I focus on what is called “women’s language” in Japanese, a set of speech forms associated with femaleness accompanied by specific ideas about the essence of womanhood. While Japanese women’s language has a history associated with modernization, nation-state formation, and capitalist growth–and with the gender relations associated with that history–women’s language also is flexible enough as a language/gender ideology to track specific developmental moments in Japanese political economy. Thus, I will examine how women’s language reproduces gender inequality in the specific context of Japanese society over the last two decades–in the wake of the bubble economy that disappeared in the early 1990s, and the low rate of economic growth every since.
At the peak of the bubble economy from the mid 1980s through early 1990s, the discourse of women’s language proliferated in popular culture, such as mass media targeting women (women’s magazines and TV programs, for example) and the culture of self-help books and workshops. The effect was simultaneously to discipline women as mothers, wives, daughters, and (often informal) workers, and at the same time to incentivize and to seduce them with the promise of upward mobility through aestheticized and consumer self-making.
In the post-bubble economy, however, public discourse on women’s language lost steam in the media. This does not mean that somehow the reign of gender identity in language practice, or its role in marking gender distinction, diminished or that the population of women—in a demographic sense—who speak women’s language decreased. Nor is it to be taken as any indication that sexism has lessened.
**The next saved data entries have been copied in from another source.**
(** * The TAU compiler knowledgebase (tau/cf/compiler/__init__.py)

    A shallow embedding of the compiler roles, compiler families and the
    compiler-information index of TAU Commander, with the properties of
    command lookup, registration and iteration that the specification
    states about them. *)

From Stdlib Require Import Ascii String ZArith.
From stdpp Require Import gmap strings list fin_maps sorting.

Local Open Scope string_scope.
Local Open Scope list_scope.
Local Open Scope nat_scope.

(** ** Python strings *)

Module PyStr.

(** [b.startswith(a)] *)
Fixpoint starts_with (a b : string) : bool :=
  match a, b with
  | EmptyString, _ => true
  | String _ _, EmptyString => false
  | String x a', String y b' => Ascii.eqb x y && starts_with a' b'
  end.

(** [a in b] on two strings: [a] occurs in [b] as a contiguous run. *)
Fixpoint str_in (a b : string) : bool :=
  match b with
  | EmptyString => starts_with a EmptyString
  | String _ b' => starts_with a b || str_in a b'
  end.

(** [p.rfind(ch)], counting positions from [i]: the highest index of
    [ch], or -1 when [ch] does not occur. *)
Fixpoint rfind_from (i : Z) (ch : ascii) (p : string) : Z :=
  match p with
  | EmptyString => (-1)%Z
  | String c p' =>
      let r := rfind_from (i + 1) ch p' in
      if (0 <=? r)%Z then r else if Ascii.eqb c ch then i else (-1)%Z
  end.

Definition rfind (p : string) (ch : ascii) : Z := rfind_from 0 ch p.

(** [p[i:]] for a non-negative [i]. *)
Fixpoint slice_from (i : nat) (p : string) : string :=
  match i, p with
  | O, _ => p
  | S _, EmptyString => EmptyString
  | S i', String _ p' => slice_from i' p'
  end.

(** [os.path.basename] of posixpath:
    [i = p.rfind('/') + 1; return p[i:]]. *)
Definition basename (p : string) : string :=
  slice_from (Z.to_nat (rfind p "/"%char + 1)) p.

(** [ch in p] for a single character. *)
Fixpoint has_char (ch : ascii) (p : string) : bool :=
  match p with
  | EmptyString => false
  | String c p' => Ascii.eqb c ch || has_char ch p'
  end.

End PyStr.
Export PyStr.

(** ** Exceptions *)

Inductive exn : Type :=
| KeyError
| InternalError (msg : string)
| TypeError.

Abbreviation result A := (exn + A)%type.

(** ** The records of the knowledgebase *)

(** [CompilerRole]: how a compiler is used in the build. *)
Record CompilerRole : Type := mkRole {
  keyword : string;
  language : string;
  required : bool
}.

(** [CompilerInfo].  [KeyedRecord] keeps one [CompilerFamily] instance per
    name, so the reference [self.family] is the family's key. *)
Record CompilerInfo : Type := mkInfo {
  command : string;
  family : string;
  role : CompilerRole;
  short_descr : string
}.

Global Instance exn_eq_dec : EqDecision exn.
Proof. solve_decision. Defined.
Global Instance CompilerRole_eq_dec : EqDecision CompilerRole.
Proof. solve_decision. Defined.
Global Instance CompilerInfo_eq_dec : EqDecision CompilerInfo.
Proof. solve_decision. Defined.

(** [CompilerInfo.__len__] *)
Definition CompilerInfo_len (inst : CompilerInfo) : nat :=
  String.length (command inst).

(** Python's [max(iterable, key=key)]: the running maximum is replaced
    only by an item whose key is strictly greater, so the first maximal
    item of the iteration is returned. *)
Fixpoint max_from {A : Type} (key : A → nat) (best : A) (l : list A) : A :=
  match l with
  | [] => best
  | x :: l' => if (key best <? key x)%nat then max_from key x l' else max_from key best l'
  end.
Rather, I will discuss how the ideology of the relationship between language and gender has shifted in the context of a changed political and economic context. Taking a cue from Gilles Deleuze’s notion of control societies, I will ask what has happened to women’s language as Japan has shifted from disciplinary society (Foucault) to a control society (Deleuze). In control society, language re-emerges as a robust site in which, and by means of which, gender inequality is performed and reproduced. We then need to forge a new mode of critique that undermines and disrupts this new mode of linguistic sexism.